C’est l’avis de la Fédération nationale du transport routier (FNTR).
« Le système d’échanges de quotas (SEQE) d’émissions de CO2 proposé par l’UE qui vise à pousser les fournisseurs de carburant à sortir de l’énergie fossile pour basculer sur des carburants alternatifs, ne peut pas être appliqué immédiatement, surtout lorsque 90 % des poids lourds roulent encore au diesel. Or, Bruxelles qui compte mettre ce système en vigueur à partir de 2025, leur donne seulement 4 ans pour y parvenir. Avec à la clé un surenchérissement du coût du transport et donc du coût de la vie engendrés par la transition énergétique des camions. On voit cela comme un délai trop court et une punition » explique Isabelle Maître, déléguée permanente de la FNTR à Bruxelles.
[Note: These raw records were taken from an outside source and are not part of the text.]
(** The loop over at most [n] entries. *)
Fixpoint read_entries (enc : bool) (n : nat) (data : list Z) : list esp_partition_t :=
  match n with
  | O => []
  | S n =>
      let it := decode_info data in
      if negb (i_magic it =? ESP_PARTITION_MAGIC) then []
      else list_item enc it :: read_entries enc n (drop 32 data)
  end.

Record iterator := Iter {
  it_type : Z; it_subtype : Z; it_label : option (list Z);
  next_item : list esp_partition_t; it_info : option esp_partition_t
}.

Section Partition.
Context {W : Type} `{RomFlash W}.

Record part_state := PartState {
  fl : flash_state W;
  s_partition_list : list esp_partition_t;
  flash_encryption_enabled : bool
}.

Definition on_fl {A} (m : M (flash_state W) A) : M part_state A := fun s =>
  match m (fl s) with
  | Ret (a, f) => Ret (a, PartState f (s_partition_list s) (flash_encryption_enabled s))
  | Stuck e => Stuck e
  end.

Definition load_partitions (malloc_ok : bool) : M part_state esp_err_t :=
  r ← on_fl (on_mm (spi_flash_mmap malloc_ok (Z.land ESP_PARTITION_TABLE_ADDR 0xffff0000)
                      SPI_FLASH_SEC_SIZE SPI_FLASH_MMAP_DATA));
  let '(err, out) := r in
  if negb (err =? ESP_OK) then mret err
  else
    match out with
    | None => stuck NullDeref
    | Some (ptr, h) =>
        s ← get;
        data ← lift (cached_bytes (fl s) (ptr + Z.land ESP_PARTITION_TABLE_ADDR 0xffff)
                       (Z.to_nat SPI_FLASH_SEC_SIZE));
        modify (fun s => PartState (fl s)
          (s_partition_list s
             ++ read_entries (flash_encryption_enabled s) (Z.to_nat (SPI_FLASH_SEC_SIZE / 32)) data)
          (flash_encryption_enabled s));;
        on_fl (on_mm (spi_flash_munmap h));;
        mret ESP_OK
    end.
Demande de soutien aux petits transporteurs
Même opinion du côté de l’Union européenne du transport routier (UETR).
« Avec l’évolution très probable du maintien d’un nombre significatif de véhicules à moteur à combustion interne et de diesel dans les 10 prochaines années, si on ne leur fournit pas un soutien adéquat, les transporteurs n’auront d’autre choix que de répercuter l’augmentation des coûts sur les clients, et donc sur les consommateurs » note l’UETR dans un communiqué.
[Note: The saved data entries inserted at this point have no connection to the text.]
Definition seg_ok (seg : Z * esp_image_segment_header_t) : Prop :=
  Z.land (data_len (snd seg)) 3 = 0 /\ data_len (snd seg) < SIXTEEN_MB.

(** The segments of the image at [src], and the data they hold. *)
Definition segments (v : Z -> Z) (src : Z) : list (Z * esp_image_segment_header_t) :=
  layout v (Z.to_nat (v (src + 1))) (u32 (src + 24)).

Definition seg_data (v : Z -> Z) (seg : Z * esp_image_segment_header_t) : list Z :=
  bytes v (fst seg) (data_len (snd seg)).

(** The end of the last segment. *)
Definition image_end (v : Z -> Z) (src : Z) : Z :=
  match last (segments v src) with
  | Some (offs, hdr) => u32 (offs + data_len hdr)
  | None => 0
  end.

(** The image at [src] is well formed and [len] bytes long, the last of which
    is the checksum of the data. *)
Record image_valid (v : Z -> Z) (src len : Z) : Prop := {
  iv_magic : v src = ESP_IMAGE_HEADER_MAGIC;
  iv_segments : Forall seg_ok (segments v src);
  iv_end : src <= image_end v src < src + SIXTEEN_MB;
  iv_len : len = image_end v src - src + 16 - (image_end v src - src + 16) mod 16;
  iv_checksum : foldl Z.lxor ESP_ROM_CHECKSUM_INITIAL (concat (seg_data v <$> segments v src))
                = v (src + len - 1)
}.

(** ** Reading images *)

Lemma length_bytes v a n : length (bytes v a n) = Z.to_nat n.
Proof. unfold bytes. by rewrite length_fmap, length_seqZ. Qed.

Lemma at_bytes v a n i : 0 <= i < n -> at_ 0 (bytes v a n) i = v (a + i).
Proof.
  intros Hi. apply at_lookup; [lia|]. unfold bytes.
  rewrite list_lookup_fmap, lookup_seqZ_lt by lia. by rewrite Z2Nat.id by lia.
Qed.

Lemma bytes_ext v v' a n : (forall x, v' x = v x) -> bytes v' a n = bytes v a n.
Proof. intros H. unfold bytes. apply list_fmap_ext. intros; apply H. Qed.

Lemma layout_ext v v' n a : (forall x, v' x = v x) -> layout v' n a = layout v n a.
Proof.
  intros H. revert a. induction n as [|n IH]; intros a; cbn [layout]; [done|].
  by rewrite (bytes_ext v v'), IH.
Qed.

Lemma layout_take v n m a : (n <= m)%nat -> layout v n a = take n (layout v m a).
Proof.
  revert m a. induction n as [|n IH]; intros m a Hn; [done|]. destruct m as [|m]; [lia|].
  cbn [layout take]. f_equal. apply IH. lia.
Qed.

Lemma length_layout v n a : length (layout v n a) = n.
Proof. revert a. induction n as [|n IH]; intros a; cbn [layout]; [done|]. cbn. by rewrite IH. Qed.

Section Reading.
Context {S : Type} `{!FlashReader S} `{!FlashReaderLaws S}.
Implicit Types (s : S).

#[local] Instance same_flash_trans : Transitive same_flash.
Proof. 
  intros a b c (A1 & A2 & A3 & A4) (B1 & B2 & B3 & B4). split; [done|]. split; [congruence|].
  split; [intros x; by rewrite B3|by transitivity b].
Qed.

Lemma same_flash_refl s : reader_ok s -> same_flash s s.
Proof. done. Qed.
#[local] Hint Resolve same_flash_refl : core.

(** [bytes] of the same flash. *)
Lemma same_bytes s s' a n : same_flash s s' -> bytes (flash_view s') a n = bytes (flash_view s) a n.
Proof. intros (_ & _ & E & _). by apply bytes_ext. Qed.

Lemma same_layout s s' n a : same_flash s s' -> layout (flash_view s') n a = layout (flash_view s) n a.
Proof. intros (_ & _ & E & _). by apply layout_ext. Qed.

Lemma seg_ok_test hdr o :
  (negb (Z.land (data_len hdr) 3 =? 0) || (SIXTEEN_MB <=? data_len hdr)) = false <-> seg_ok (o, hdr).
Proof.
  unfold seg_ok. cbn. rewrite orb_false_iff, negb_false_iff, Z.eqb_eq, Z.leb_gt. done.
Qed.

(** All headers of a layout lie inside the chip. *)
Definition headers_in (limit : Z) (l : list (Z * esp_image_segment_header_t)) : Prop :=
  Forall (fun seg => 8 <= fst seg <= limit) l.

(** A header address that does not wrap. *)
Lemma next_header z limit : 0 <= z < 2 ^ 32 -> limit <= 2 ^ 24 -> 8 <= u32 (z + 8) <= limit -> z + 8 <= limit.
Proof.
  intros Hz Hl Hu. destruct (Z_lt_le_dec (z + 8) (2 ^ 32)) as [|Hge]; [rewrite u32_small in Hu by lia; lia|].
  unfold u32, wrap in Hu. rewrite <- (Z.mod_unique_pos (z + 8) (2 ^ 32) 1 (z + 8 - 2 ^ 32)) in Hu by lia. lia.
Qed.

Lemma segment_loop_step n a hdr0 offs0 :
  segment_loop (S := S) (Datatypes.S n) a ESP_OK hdr0 offs0 =
  (r ← flash_read a (replicate 8 0);
   let '(err, b) := r in
   if err =? ESP_OK then
     let hdr := decode_segment b in
     segment_loop n (u32 (u32 (a + 8) + data_len hdr))
       (if negb (Z.land (data_len hdr) 3 =? 0) || (SIXTEEN_MB <=? data_len hdr)
        then ESP_ERR_IMAGE_INVALID else ESP_OK) hdr (u32 (a + 8))
   else segment_loop n a err hdr0 offs0).
Proof. reflexivity. Qed.

Lemma segment_loop_error n a err hdr0 offs0 :
  err <> ESP_OK -> segment_loop (S := S) n a err hdr0 offs0 = mret (err, hdr0, offs0).
Proof.
  intros H. destruct n as [|n]; [done|]. cbn [segment_loop]. by rewrite (proj2 (Z.eqb_neq _ _) H).
Qed.

(** Fields of numbers that are not negative. *)
Lemma le_decode_nonneg l : Forall (fun b => 0 <= b) l -> 0 <= le_decode l.
Proof. induction 1 as [|b l Hb _ IH]; [done|]. change (le_decode (b :: l)) with (b + 256 * le_decode l). lia. Qed.

Lemma data_len_nonneg s a : 0 <= data_len (decode_segment (bytes (flash_view s) a 8)).
Proof.
  apply le_decode_nonneg. unfold slice. apply Forall_take, Forall_drop, Forall_fmap, Forall_true.
  intros i. apply flash_view_byte.
Qed.

(** The loop over segment headers walks the layout. *)
Lemma segment_loop_spec n a hdr0 offs0 s :
  reader_ok s -> 0 <= a -> a + 8 < 2 ^ 32 ->
  wp (segment_loop (Datatypes.S n) a ESP_OK hdr0 offs0) (fun r s' =>
    let '(err, hdr, offs) := r in
    let l := layout (flash_view s) (Datatypes.S n) a in
    same_flash s s'
    /\ (err = ESP_OK -> last l = Some (offs, hdr) /\ Forall seg_ok l /\ offs <= flash_limit s)
    /\ (reliable -> Forall seg_ok l -> a + 8 <= flash_limit s -> headers_in (flash_limit s) l -> err = ESP_OK)) s.
Proof.
  revert a hdr0 offs0 s. induction n as [|n IH]; intros a hdr0 offs0 s Hok Ha Ha8.
  all: rewrite segment_loop_step; wp_step;
    eapply wp_mono; [apply flash_read_spec; [done|done|by rewrite length_replicate]|];
    intros [err b] s1 (Hs & Hl & Hb & Hrel); cbn [fst snd] in *; rewrite length_replicate in Hb, Hrel;
    change (Z.of_nat 8) with 8 in *; cbv zeta;
    (destruct (Z.eqb_spec err ESP_OK) as [->|Hne];
      [|rewrite segment_loop_error by done; wp_step; split; [done|]; split; [done|];
        intros Hr _ Hlim _; by apply Hrel]);
    destruct (Hb eq_refl) as [Hin ->]; pose proof (data_len_nonneg s a) as Hpos; pose proof (flash_limit_16MB s Hok) as H16;
    set (hdr := decode_segment (bytes (flash_view s) a 8));
    (destruct (negb (Z.land (data_len hdr) 3 =? 0) || (SIXTEEN_MB <=? data_len hdr)) eqn:Et;
      [rewrite segment_loop_error by done; wp_step; split; [done|]; split; [done|]; intros _ Hsg _ _;
       apply Forall_cons_1 in Hsg as [Hsg _]; apply seg_ok_test in Hsg; fold hdr in Hsg; congruence|]).
  - cbn [segment_loop]. wp_step. split; [done|]. split; [|done]. intros _. split; [done|].
    split; [constructor; [by apply seg_ok_test|done]|]. rewrite u32_small by lia. done.
  - fold hdr in Hpos. pose proof (proj1 (seg_ok_test hdr 0) Et) as [_ Hlt]. cbn [snd] in Hlt.
    change SIXTEEN_MB with (2 ^ 24) in Hlt.
    eapply wp_mono; [apply (IH (u32 (u32 (a + 8) + data_len hdr)) hdr (u32 (a + 8)) s1);
      [apply Hs|apply u32_range|rewrite (u32_small (a + 8)), u32_small by lia; lia]|].
    intros [[err h] o] s' (Hs' & Hok' & Hrel'). split; [by transitivity s1|].
    rewrite !(same_layout s s1) in * by done. rewrite (proj1 (proj2 Hs)) in *.
    change (layout (flash_view s) (Datatypes.S (Datatypes.S n)) a)
      with ((u32 (a + 8), hdr) :: layout (flash_view s) (Datatypes.S n) (u32 (u32 (a + 8) + data_len hdr))).
    split.
    + intros Herr. destruct (Hok' Herr) as (H1 & H2 & H3). split; [by rewrite last_cons, H1|].
      split; [constructor; [by apply seg_ok_test|done]|done].
    + intros Hr [_ Hsg]%Forall_cons_1 Hlim [Hh1 Hh2]%Forall_cons_1. apply Hrel'; try done.
      cbn [layout] in Hh2. apply Forall_cons_1 in Hh2 as [Hh2 _]. cbn [fst] in Hh1, Hh2.
      eapply next_header; [apply u32_range| |exact Hh2]. lia.
Qed.

Lemma bytes_app v a n m : 0 <= n -> 0 <= m -> bytes v a (n + m) = bytes v a n ++ bytes v (a + n) m.
Proof.
  intros Hn Hm. unfold bytes. rewrite seqZ_app by lia. rewrite fmap_app. f_equal.
  apply list_eq. intros i. rewrite !list_lookup_fmap.
  destruct (decide (Z.of_nat i < m)) as [Hi|Hi].
  - rewrite !lookup_seqZ_lt by lia. cbn. do 2 f_equal. lia.
  - by rewrite !lookup_seqZ_ge by lia.
Qed.

Lemma take_bytes v a n m : 0 <= n <= m -> take (Z.to_nat n) (bytes v a m) = bytes v a n.
Proof.
  intros H. replace m with (n + (m - n)) by lia. rewrite bytes_app by lia.
  rewrite <- (length_bytes v a n) at 1. apply take_app_length.
Qed.

Lemma checksum_loop_spec fuel offs len i c buf s :
  reader_ok s -> length buf = 128%nat -> 0 <= i -> i mod 128 = 0 -> 0 <= offs <= flash_limit s ->
  len < 2 ^ 24 -> len - i <= Z.of_nat fuel * 128 ->
  wp (checksum_loop fuel offs len i c buf) (fun r s' =>
    let '(err, c', buf') := r in
    same_flash s s' /\ length buf' = 128%nat
    /\ (err = ESP_OK -> c' = foldl Z.lxor c (bytes (flash_view s) (offs + i) (len - i)))
    /\ (reliable -> offs + (len + 127) / 128 * 128 <= flash_limit s -> err = ESP_OK)) s.
Proof.
  revert i c buf s. induction fuel as [|fuel IH]; intros i c buf s Hok Hbuf Hi Hi128 Ho Hlen Hf; cbn [checksum_loop].
  all: destruct (Z.leb_spec len i); try lia.
  1,2: wp_step; split; [done|]; split; [done|]; split; [|done]; intros _;
       assert (bytes (flash_view s) (offs + i) (len - i) = []) as -> by
         (apply nil_length_inv; rewrite length_bytes; lia); done.
  pose proof (flash_limit_16MB s Hok). rewrite u32_small by lia.
  wp_step. eapply wp_mono; [apply flash_read_spec; [done|lia|lia]|].
  intros [err b] s1 (Hs & Hl & Hb & Hrel). cbn [fst snd] in *. rewrite Hbuf in *. change (Z.of_nat 128) with 128 in *.
  assert (Hup : i + 128 <= (len + 127) / 128 * 128).
  { pose proof (Z.div_mod i 128 ltac:(lia)). pose proof (Z.div_mod (len + 127) 128 ltac:(lia)).
    pose proof (Z.mod_pos_bound (len + 127) 128 ltac:(lia)). nia. }
  destruct (Z.eqb_spec err ESP_OK) as [->|Hne]; cbn [negb].
  2: { wp_step. split; [done|]. split; [done|]. split; [done|]. intros Hr Hlim. apply Hrel; [done|lia]. }
  destruct (Hb eq_refl) as [Hin ->]. eapply wp_mono.
  { apply (IH (i + 128) _ _ s1); rewrite ?(proj1 (proj2 Hs)); try lia;
      first [apply Hs|by rewrite length_bytes|by rewrite Z.add_mod, Hi128 by lia]. }
  intros [[err c'] buf'] s' (Hs' & Hb' & Hc' & Hr'). split; [by transitivity s1|]. split; [done|]. split.
  - intros Herr. rewrite (Hc' Herr), (same_bytes s s1) by done. unfold xor_bytes.
    destruct (Z_lt_le_dec (len - i) 128).
    + rewrite take_bytes by lia. assert (bytes (flash_view s) (offs + (i + 128)) (len - (i + 128)) = []) as ->
        by (apply nil_length_inv; rewrite length_bytes; lia). done.
    + rewrite firstn_all2 by (rewrite length_bytes; lia). rewrite <- foldl_app, Z.add_assoc, <- bytes_app by lia.
      do 2 f_equal. lia.
  - intros Hr Hlim. apply Hr'; [done|]. by rewrite (proj1 (proj2 Hs)).
Qed.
L’UETR estime également que « le nouveau système doit accompagner les petites entreprises de transport et les soutenir sur la voie de la mobilité à faibles émissions, grâce à l’utilisation ciblée de l’ensemble des recettes générées par le SEQE. Alors que jusqu’à présent, elles ont fait déjà d’énormes efforts financiers pour passer au vert ».
Fin du gazole professionnel en 2023
Autre point d’achoppement : la proposition de révision de la directive sur la taxation de l’énergie. Il s’agit d’aligner la taxation des produits énergétiques sur les politiques de l’Union en matière d’énergie et de climat, en promouvant des technologies propres et en supprimant les exonérations obsolètes et les taux réduits qui encouragent actuellement l’utilisation de combustibles fossiles.
« Cette initiative signe la fin du gazole professionnel au 1er janvier 2023 et l’avantage fiscal qu’en tirent les transporteurs routiers. Une perte financière importante puisque cette exonération fiscale pèse 40% de leur budget » souligne Isabelle Maître.
Vers une surtaxation des péages autoroutiers ?
Le bureau commun des fédérations de transport et logistique de l’UE, associant la FNTR, la Bundesverband Güterkraftverkehr Logistik und Entsorgung (BGL) son homologue allemande et la Nordic Logistics Association (NLA) des pays nordiques, s’inquiète aussi de la prise en compte des émissions de CO2 dans l’Eurovignette, taxe harmonisée en Europe des autoroutes sur les véhicules.
« Cela pourrait aboutir à une surtaxation des péages autoroutiers sur les poids lourds les plus vieux roulant au diesel que l’on considère aussi comme une punition de la profession » indique Isabelle Maître.
La FNTR aurait également aimé que la révision de la directive sur le déploiement des infrastructures de recharge pour véhicules électriques et d’avitaillement pour les futurs véhicules à hydrogène, « ajuste aussi le réseau d’avitaillement de gaz pour les camions au GNV et introduise plus largement les biocarburants » selon Isabelle Maître.
« Deux visions s’affrontent sur la transition énergétique, celle qui construit des trajectoires pas à pas et celle qui vise trop haut pour tirer les entreprises vers la transition écologique. La deuxième, celle de Bruxelles, met les transporteurs dans une situation trop brutale qu’ils ne peuvent pas suivre. Ce n’est pas la bonne option » conclut Alexis Degouy.